• Input material:

--------

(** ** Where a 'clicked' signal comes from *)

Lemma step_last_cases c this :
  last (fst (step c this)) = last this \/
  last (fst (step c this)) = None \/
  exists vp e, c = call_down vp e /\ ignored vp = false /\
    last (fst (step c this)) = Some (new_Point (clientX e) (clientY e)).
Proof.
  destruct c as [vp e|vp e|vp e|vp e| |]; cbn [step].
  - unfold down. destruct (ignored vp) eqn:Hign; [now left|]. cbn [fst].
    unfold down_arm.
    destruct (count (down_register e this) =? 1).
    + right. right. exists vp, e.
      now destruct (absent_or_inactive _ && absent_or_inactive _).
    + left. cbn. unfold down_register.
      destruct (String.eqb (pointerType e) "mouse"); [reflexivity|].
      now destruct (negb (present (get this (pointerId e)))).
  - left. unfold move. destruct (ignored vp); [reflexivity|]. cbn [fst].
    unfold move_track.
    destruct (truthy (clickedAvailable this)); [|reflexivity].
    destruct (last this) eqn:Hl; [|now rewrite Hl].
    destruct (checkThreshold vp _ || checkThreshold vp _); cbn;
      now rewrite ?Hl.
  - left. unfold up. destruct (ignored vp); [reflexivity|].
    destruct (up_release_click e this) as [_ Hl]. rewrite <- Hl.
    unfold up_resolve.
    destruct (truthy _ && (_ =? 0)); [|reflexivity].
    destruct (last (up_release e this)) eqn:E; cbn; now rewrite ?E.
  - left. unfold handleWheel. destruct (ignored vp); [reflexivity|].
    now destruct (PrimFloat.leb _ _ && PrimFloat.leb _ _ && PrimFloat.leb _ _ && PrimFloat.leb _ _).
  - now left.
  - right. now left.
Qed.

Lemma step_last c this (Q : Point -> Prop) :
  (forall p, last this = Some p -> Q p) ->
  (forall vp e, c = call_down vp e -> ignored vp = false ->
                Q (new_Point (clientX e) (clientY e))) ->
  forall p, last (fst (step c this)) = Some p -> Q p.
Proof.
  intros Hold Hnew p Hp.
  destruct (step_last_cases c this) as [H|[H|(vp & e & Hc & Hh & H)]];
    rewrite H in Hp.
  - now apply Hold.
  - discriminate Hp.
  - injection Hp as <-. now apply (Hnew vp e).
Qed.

--------

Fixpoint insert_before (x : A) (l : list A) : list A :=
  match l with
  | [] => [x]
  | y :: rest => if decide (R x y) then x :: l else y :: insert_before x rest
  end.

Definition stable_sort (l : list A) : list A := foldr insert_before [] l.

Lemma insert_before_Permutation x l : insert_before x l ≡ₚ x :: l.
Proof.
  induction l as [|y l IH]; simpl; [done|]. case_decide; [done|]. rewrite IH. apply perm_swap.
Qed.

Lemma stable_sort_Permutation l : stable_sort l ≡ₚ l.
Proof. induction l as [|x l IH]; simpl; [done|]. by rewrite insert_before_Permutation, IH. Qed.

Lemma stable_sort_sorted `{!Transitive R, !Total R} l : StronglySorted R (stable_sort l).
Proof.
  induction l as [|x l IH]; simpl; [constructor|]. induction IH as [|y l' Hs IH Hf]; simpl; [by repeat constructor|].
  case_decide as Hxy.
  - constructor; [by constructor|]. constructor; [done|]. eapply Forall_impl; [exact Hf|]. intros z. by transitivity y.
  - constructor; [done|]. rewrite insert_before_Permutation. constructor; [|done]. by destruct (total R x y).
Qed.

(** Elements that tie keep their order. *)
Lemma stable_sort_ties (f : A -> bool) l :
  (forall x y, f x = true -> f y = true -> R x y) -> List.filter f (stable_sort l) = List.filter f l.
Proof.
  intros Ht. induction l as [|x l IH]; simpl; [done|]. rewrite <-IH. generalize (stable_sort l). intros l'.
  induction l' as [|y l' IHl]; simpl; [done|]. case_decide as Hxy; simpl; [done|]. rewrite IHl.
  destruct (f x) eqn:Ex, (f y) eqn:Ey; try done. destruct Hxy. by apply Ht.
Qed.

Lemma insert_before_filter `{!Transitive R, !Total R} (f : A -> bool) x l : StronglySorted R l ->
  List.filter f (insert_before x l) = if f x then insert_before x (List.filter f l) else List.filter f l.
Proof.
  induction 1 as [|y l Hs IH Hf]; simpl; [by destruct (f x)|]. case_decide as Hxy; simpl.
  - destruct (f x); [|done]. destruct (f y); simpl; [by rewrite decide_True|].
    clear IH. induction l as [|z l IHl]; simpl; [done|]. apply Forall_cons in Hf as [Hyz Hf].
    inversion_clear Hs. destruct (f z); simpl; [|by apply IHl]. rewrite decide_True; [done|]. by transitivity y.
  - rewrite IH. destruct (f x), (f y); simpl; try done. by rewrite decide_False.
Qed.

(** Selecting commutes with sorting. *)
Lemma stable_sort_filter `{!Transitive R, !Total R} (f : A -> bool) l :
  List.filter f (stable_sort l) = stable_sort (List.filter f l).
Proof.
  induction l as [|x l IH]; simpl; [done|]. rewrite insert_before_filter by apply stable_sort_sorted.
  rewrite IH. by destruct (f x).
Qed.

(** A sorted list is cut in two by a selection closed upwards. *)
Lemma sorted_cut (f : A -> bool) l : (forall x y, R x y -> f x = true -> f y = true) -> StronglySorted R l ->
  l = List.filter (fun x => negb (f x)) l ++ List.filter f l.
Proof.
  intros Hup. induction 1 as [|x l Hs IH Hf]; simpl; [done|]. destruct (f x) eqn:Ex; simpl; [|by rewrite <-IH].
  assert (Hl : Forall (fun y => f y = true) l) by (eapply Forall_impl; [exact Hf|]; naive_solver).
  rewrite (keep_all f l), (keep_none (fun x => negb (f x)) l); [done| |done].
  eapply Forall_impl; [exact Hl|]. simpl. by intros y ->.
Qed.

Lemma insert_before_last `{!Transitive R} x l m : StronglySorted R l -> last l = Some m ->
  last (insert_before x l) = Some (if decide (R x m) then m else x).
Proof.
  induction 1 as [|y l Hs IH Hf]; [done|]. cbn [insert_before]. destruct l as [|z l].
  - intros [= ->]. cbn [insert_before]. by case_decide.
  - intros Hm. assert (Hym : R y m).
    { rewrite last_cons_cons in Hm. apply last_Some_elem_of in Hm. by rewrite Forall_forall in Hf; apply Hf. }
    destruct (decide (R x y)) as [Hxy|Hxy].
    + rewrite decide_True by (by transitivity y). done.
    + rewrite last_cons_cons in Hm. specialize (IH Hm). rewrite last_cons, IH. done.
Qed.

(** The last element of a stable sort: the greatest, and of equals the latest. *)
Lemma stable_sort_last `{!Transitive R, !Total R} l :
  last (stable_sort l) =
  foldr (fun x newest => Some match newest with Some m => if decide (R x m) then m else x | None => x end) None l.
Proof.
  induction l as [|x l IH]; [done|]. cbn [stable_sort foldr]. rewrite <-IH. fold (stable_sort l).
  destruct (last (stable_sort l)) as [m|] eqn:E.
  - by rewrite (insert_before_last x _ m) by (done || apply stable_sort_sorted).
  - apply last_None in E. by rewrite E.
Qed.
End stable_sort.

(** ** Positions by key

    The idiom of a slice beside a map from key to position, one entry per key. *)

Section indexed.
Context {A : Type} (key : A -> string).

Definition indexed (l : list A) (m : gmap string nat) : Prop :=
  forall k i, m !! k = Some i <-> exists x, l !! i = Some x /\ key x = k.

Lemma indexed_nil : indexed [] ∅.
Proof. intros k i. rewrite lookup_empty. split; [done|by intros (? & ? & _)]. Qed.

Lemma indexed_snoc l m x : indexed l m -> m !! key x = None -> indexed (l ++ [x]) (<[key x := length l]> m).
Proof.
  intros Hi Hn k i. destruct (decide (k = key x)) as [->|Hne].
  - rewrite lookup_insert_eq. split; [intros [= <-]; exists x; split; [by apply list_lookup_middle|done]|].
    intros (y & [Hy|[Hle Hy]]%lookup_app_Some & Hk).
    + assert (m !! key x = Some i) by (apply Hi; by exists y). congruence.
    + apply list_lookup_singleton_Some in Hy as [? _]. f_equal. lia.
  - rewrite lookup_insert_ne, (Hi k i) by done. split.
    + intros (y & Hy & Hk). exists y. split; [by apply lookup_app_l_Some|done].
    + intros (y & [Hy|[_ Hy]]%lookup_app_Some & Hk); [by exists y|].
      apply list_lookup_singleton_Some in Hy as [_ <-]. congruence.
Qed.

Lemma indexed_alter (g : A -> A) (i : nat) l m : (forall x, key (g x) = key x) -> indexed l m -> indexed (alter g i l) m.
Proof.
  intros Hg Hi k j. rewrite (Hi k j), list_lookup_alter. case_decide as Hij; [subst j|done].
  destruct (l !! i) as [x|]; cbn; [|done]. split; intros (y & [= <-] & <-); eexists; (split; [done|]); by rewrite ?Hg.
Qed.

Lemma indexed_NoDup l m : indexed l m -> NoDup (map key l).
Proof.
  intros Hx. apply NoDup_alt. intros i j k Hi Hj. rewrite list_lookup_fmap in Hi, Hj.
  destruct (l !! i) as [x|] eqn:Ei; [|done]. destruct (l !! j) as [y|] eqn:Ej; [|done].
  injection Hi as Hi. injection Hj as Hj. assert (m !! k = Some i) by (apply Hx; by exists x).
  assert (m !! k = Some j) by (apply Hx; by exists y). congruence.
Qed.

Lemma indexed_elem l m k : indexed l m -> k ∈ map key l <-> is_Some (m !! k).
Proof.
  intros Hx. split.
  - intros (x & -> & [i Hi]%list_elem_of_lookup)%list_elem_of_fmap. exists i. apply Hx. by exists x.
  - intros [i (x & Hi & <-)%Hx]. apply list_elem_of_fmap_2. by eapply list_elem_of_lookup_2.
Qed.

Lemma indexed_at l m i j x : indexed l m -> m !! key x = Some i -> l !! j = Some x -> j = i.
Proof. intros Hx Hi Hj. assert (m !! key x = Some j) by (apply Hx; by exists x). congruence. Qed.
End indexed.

--------

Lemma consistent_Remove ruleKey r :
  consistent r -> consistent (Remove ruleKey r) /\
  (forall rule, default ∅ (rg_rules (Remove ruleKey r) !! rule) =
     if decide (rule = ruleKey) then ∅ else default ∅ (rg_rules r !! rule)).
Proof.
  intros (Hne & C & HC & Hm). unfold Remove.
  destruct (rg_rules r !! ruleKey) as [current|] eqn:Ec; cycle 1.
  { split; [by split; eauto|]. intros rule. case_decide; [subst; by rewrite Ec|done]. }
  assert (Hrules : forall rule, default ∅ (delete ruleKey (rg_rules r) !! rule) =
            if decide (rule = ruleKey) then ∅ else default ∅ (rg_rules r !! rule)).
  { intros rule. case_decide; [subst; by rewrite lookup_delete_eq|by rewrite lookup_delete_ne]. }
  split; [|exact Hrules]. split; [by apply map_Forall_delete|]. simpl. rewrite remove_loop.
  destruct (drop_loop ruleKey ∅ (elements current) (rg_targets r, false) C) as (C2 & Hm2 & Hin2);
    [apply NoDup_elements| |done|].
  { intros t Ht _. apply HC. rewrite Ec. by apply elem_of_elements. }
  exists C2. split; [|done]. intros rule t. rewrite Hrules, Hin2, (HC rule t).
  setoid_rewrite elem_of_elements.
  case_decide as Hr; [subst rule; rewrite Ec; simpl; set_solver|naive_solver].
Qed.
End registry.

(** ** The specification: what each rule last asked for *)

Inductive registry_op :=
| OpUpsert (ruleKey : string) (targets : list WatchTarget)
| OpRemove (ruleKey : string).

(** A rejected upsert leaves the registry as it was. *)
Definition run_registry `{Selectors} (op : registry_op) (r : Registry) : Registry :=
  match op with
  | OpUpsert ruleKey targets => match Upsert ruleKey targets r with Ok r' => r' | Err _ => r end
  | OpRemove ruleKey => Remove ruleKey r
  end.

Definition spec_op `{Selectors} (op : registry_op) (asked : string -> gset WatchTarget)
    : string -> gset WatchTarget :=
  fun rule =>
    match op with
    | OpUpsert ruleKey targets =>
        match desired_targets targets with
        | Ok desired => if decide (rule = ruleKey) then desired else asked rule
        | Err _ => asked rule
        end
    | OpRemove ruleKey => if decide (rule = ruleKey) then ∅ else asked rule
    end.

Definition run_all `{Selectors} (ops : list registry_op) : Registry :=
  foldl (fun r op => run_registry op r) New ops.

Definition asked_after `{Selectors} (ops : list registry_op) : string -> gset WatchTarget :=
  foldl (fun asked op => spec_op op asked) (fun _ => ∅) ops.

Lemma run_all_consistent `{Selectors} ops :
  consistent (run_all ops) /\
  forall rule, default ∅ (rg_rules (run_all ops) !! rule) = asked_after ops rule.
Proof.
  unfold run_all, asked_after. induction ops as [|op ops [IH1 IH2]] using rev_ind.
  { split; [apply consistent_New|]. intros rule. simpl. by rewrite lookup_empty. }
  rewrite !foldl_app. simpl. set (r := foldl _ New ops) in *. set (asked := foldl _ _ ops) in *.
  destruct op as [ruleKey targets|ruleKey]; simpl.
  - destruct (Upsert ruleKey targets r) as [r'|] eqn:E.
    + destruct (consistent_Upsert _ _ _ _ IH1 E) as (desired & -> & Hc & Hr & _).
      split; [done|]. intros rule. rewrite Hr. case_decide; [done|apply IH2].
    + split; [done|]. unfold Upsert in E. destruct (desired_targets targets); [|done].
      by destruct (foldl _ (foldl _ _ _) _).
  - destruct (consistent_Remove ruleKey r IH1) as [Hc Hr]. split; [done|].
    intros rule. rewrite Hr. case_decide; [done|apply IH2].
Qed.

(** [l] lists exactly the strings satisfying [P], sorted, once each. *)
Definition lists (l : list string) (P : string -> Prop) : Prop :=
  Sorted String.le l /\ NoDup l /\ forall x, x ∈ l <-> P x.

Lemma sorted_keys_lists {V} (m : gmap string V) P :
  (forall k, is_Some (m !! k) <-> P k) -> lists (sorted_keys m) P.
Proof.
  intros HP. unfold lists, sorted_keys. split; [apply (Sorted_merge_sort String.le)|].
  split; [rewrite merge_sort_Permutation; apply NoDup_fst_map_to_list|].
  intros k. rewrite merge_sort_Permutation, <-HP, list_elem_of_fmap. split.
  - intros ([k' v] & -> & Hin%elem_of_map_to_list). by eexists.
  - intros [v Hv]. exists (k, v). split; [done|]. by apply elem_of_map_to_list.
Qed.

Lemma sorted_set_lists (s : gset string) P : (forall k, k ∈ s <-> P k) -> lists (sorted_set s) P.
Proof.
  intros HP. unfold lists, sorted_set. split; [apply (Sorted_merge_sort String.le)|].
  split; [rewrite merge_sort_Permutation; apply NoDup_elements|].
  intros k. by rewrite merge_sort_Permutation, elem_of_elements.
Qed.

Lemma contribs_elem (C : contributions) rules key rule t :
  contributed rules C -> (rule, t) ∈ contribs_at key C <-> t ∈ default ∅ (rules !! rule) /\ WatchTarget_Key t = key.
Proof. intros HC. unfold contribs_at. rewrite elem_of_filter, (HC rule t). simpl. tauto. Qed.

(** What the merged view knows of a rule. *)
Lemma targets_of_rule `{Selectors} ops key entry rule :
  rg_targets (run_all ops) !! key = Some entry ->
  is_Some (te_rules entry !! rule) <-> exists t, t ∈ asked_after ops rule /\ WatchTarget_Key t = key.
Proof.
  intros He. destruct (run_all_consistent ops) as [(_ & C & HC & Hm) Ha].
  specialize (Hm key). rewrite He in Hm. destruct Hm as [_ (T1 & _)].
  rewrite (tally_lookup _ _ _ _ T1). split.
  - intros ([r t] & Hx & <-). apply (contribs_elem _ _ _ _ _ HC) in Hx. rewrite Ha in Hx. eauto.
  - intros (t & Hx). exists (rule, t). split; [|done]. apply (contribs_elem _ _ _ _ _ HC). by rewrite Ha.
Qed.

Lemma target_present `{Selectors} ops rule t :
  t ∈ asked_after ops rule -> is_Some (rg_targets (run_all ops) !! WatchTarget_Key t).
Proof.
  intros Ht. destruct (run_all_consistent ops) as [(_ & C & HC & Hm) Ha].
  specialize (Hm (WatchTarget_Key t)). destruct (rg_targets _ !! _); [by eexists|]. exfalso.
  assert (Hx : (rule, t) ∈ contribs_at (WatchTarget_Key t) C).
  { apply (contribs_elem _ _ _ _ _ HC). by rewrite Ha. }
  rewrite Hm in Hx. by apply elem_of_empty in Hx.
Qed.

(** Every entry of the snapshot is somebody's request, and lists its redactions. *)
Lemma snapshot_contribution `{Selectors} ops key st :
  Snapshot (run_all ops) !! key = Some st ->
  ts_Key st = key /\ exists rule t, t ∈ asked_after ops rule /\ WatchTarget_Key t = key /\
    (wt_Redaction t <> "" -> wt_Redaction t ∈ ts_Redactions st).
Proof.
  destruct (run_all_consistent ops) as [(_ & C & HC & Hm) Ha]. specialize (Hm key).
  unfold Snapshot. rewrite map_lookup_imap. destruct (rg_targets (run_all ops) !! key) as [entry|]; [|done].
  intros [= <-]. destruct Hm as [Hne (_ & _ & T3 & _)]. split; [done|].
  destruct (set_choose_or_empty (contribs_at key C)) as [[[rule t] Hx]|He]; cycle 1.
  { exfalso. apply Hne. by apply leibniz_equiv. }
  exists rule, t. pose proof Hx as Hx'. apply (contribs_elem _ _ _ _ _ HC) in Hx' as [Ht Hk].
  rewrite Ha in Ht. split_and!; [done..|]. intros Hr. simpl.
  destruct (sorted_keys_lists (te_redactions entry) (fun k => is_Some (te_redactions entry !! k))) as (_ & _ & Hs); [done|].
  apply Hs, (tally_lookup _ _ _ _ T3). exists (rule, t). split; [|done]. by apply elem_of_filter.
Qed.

--------

• Exercise goal:
When the line with "(** ** The specification: what" is reached in the data above, begin copying, and stop after the line with "(** A rejected"; copy each line exactly, both ends included.

• Answer box:
(** ** The specification: what each rule last asked for *)

Inductive registry_op :=
| OpUpsert (ruleKey : string) (targets : list WatchTarget)
| OpRemove (ruleKey : string).

(** A rejected upsert leaves the registry as it was. *)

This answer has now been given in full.